Spingarn was a Plot Director. Not content with his day job, he set up an unauthorized personal experiment by reactivating the long-dormant Frames on the planet Talisker. In doing so, he made contact with an Alien from another universe. He and the alien run the Frames on Talisker, and to populate the unauthorized Plots they snatch people from other Frames. That's bad enough, but the Alien introduces the Genekey: people put into the Talisker Frames have their chromosomes rewritten. Some end up as dwarfs, some as thyroid giants, some as shapeless monsters. The Alien's purpose is to study human reactions to random stimuli, which it thinks will help it learn to return to its own universe. I never did determine Spingarn's reason for participating in the experiment.

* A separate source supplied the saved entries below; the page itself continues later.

(** X3.  An input of [bytes] lines that hold ASCII octets only always
    parses: such lines decode to the same code points. *)
Theorem ascii_input_parses (chat_data : list bytes) :
  Forall (Forall (fun o => Byte.to_N o < 0x80)) chat_data ->
  Forall (fun x => raw_text (PyBytes x) = Some (map Byte.to_N x)) chat_data
  /\ exists messages, parse (PyBytes <$> chat_data) = Return messages.
Proof.
  intros H.
  assert (Forall (fun x => raw_text (PyBytes x) = Some (map Byte.to_N x))
                 chat_data) as Hraw.
  { eapply Forall_impl; [exact H|]. intros x Hx. by apply utf8_decode_ascii. }
  split; [done|]. apply (proj1 (parse_returns_all _)).
  rewrite Forall_fmap. eapply Forall_impl; [exact Hraw|].
  intros x Hx. change (is_Some (line_text (PyBytes x))).
  unfold line_text. rewrite Hx. by eexists.
Qed.

Lemma ascii_input_parses_witness :
  Forall (Forall (fun o => Byte.to_N o < 0x80))
         [b "1/1/24, 10:00 am - Bob: Hello"; b "How are you?"]
  /\ Forall (fun x => raw_text (PyBytes x) = Some (map Byte.to_N x))
            [b "1/1/24, 10:00 am - Bob: Hello"; b "How are you?"]
  /\ exists messages,
       parse (PyBytes <$> [b "1/1/24, 10:00 am - Bob: Hello";
                           b "How are you?"])
       = Return messages.
Proof.
  assert (Forall (Forall (fun o => Byte.to_N o < 0x80))
                 [b "1/1/24, 10:00 am - Bob: Hello"; b "How are you?"]) as H.
  { repeat constructor. }
  split; [exact H|]. exact (ascii_input_parses _ H).
Defined.

(** The records of a result answer the header lines of the input one for
    one. *)
Lemma parse_headers chat_data messages :
  parse chat_data = Return messages ->
  Forall2 continues (headers chat_data) messages.
Proof.
  intros (kept & new & -> & Hk & _ & Hn)%for_each_grows.
  inversion Hk; subst. done.
Qed.

(** X4.  Whatever the input, when the parse returns, its records answer
    the header lines one for one and in order: record [i] has the date,
    time and sender of the [i]-th header line and a message that begins
    with that line's message.  Lines that are not header lines add no
    record. *)
Theorem records_follow_headers (chat_data : list object) (messages : list row) :
  parse chat_data = Return messages ->
  Forall2 continues (headers chat_data) messages
  /\ length messages = length (headers chat_data).
Proof.
  intros H%parse_headers. split; [done|]. symmetry. by eapply Forall2_length.
Qed.

Lemma records_follow_headers_witness :
  parse [banner; bob_hello; how_are_you; amy_good]
    = Return [bob "Hello How are you?"; amy "Good!"]
  /\ Forall2 continues (headers [banner; bob_hello; how_are_you; amy_good])
             [bob "Hello How are you?"; amy "Good!"]
  /\ length [bob "Hello How are you?"; amy "Good!"]
     = length (headers [banner; bob_hello; how_are_you; amy_good]).
Proof.
  assert (parse [banner; bob_hello; how_are_you; amy_good]
          = Return [bob "Hello How are you?"; amy "Good!"]) as H
    by (vm_compute; reflexivity).
  split; [exact H|]. exact (records_follow_headers _ _ H).
Defined.

(** X5.  More input never rewrites what is already parsed: after [rest],
    the records of [pre] are still there, in place, all but the last one
    unchanged, the last one with the same date, time and sender and a
    message that can only have grown; new records come behind them. *)
Theorem earlier_records_are_final
    (pre rest : list object) (messages messages' : list row) :
  parse pre = Return messages ->
  parse (pre ++ rest) = Return messages' ->
  exists kept new,
    messages' = kept ++ new
    /\ Forall2 continues messages kept
    /\ take (length messages - 1) kept = take (length messages - 1) messages.
Proof.
  intros Hpre. rewrite parse_app, Hpre, bind_Return.
  intros (kept & new & -> & Hk & Ht & _)%for_each_grows. eauto.
Qed.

Hey Spingarn, go fix what you broke
Kidnapping people from other Frames, manipulating their genes, and giving them to an Alien as playthings upsets the directors of the Frames. The directors are unable to put an end to the experiment, so they grab Spingarn and demand that he put a stop to everything. They send him to Talisker with specific instructions: find the Genekey and bring it back so that everyone who has been turned into a monster (or a dwarf or giant or whatever) can be made human again. They allow Spingarn to take some backup with him: he takes his woman Ethel, the robot Horace, and Sergeant Hawk (whom he met in a Frame where they were both French fusiliers.)

On Talisker
Nothing makes sense on Talisker. Spingarn has devil horns and a tail, Ethel has angel wings, and Sergeant Hawk has metal legs. The robot Horace is unchanged, but he is contractually prohibited from helping Spingarn unless the probabilities are at a certain threshold. That makes no sense but it's convenient for the plot. The Alien throws random changes into the Plot to see how people react, so everyone has to watch out for the Frame Shifts.

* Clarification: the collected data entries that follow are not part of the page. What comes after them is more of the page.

(** * VeilChat (TibbyTalk): the client-side encryption core and the
      disappearing-message scheduler, embedded in Rocq.

    The development follows the TypeScript sources:
    - [core/crypto/utils.ts]         base64 helpers, key identifiers
    - [core/crypto/keyGeneration.ts] identity and group key generation
    - [core/crypto/encryption.ts]    hybrid 1:1 encryption, key backup
    - [core/crypto/groupKeys.ts]     sender-keys group encryption
    - [services/disappearingMessageService.ts] TTL timers
    - [services/conversationService.ts] and [services/groupService.ts]
      groups, their members, admins and keys in the document store
    - [services/messageService.ts]   sending and opening messages
    - [core/auth/passwordValidation.ts] password requirements

    JavaScript strings are sequences of UTF-16 code units, byte buffers
    ([ArrayBuffer], [Uint8Array]) are lists of bytes, JavaScript objects
    used as dictionaries are finite maps.  What the host supplies (the Web
    Crypto primitives, [JSON], random numbers, the clock, timers) is a
    parameter of the development. *)

From Stdlib Require Import ZArith List Ascii String Lia Bool.
From Stdlib Require Import DecimalString.
From Stdlib.Strings Require Import Byte.
From stdpp Require Import gmap list.

Local Open Scope Z_scope.

(** ** JavaScript values *)

(** A JavaScript string: its UTF-16 code units. *)
Abbreviation jsstring := (list Z).

(** An [ArrayBuffer] or [Uint8Array]: its bytes. *)
Abbreviation bytes := (list byte).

First Spingarn has Sergeant Hawk blow up a moving road, or something. It makes no sense. Then the group gets captured by thyroid giants. Frame Shift! The group escapes in hot air balloons. Frame Shift! Spingarn discovers that in addition to the Alien, Talisker is inhabited by malevolent ghosts. The ghosts want to obtain the Genekey so they can embody themselves and conquer the galaxy. There's a tower that houses the Genekey and everybody is attacking it. Spingarn destroys the Genekey to keep it from falling into the hands of the ghosts.

Unhappy ending
The directors are not pleased. The Genekey is destroyed so everybody is stuck with their non-human bodies. The Alien is also not happy: it still has not achieved its goal of getting back to its own universe. Spingarn, Ethel, Sergeant Hawk, and Horace return to Talisker to spend the rest of their lives living in the Alien's Frame experiments.

The story gets wrapped up in the sequel, Planet Probability.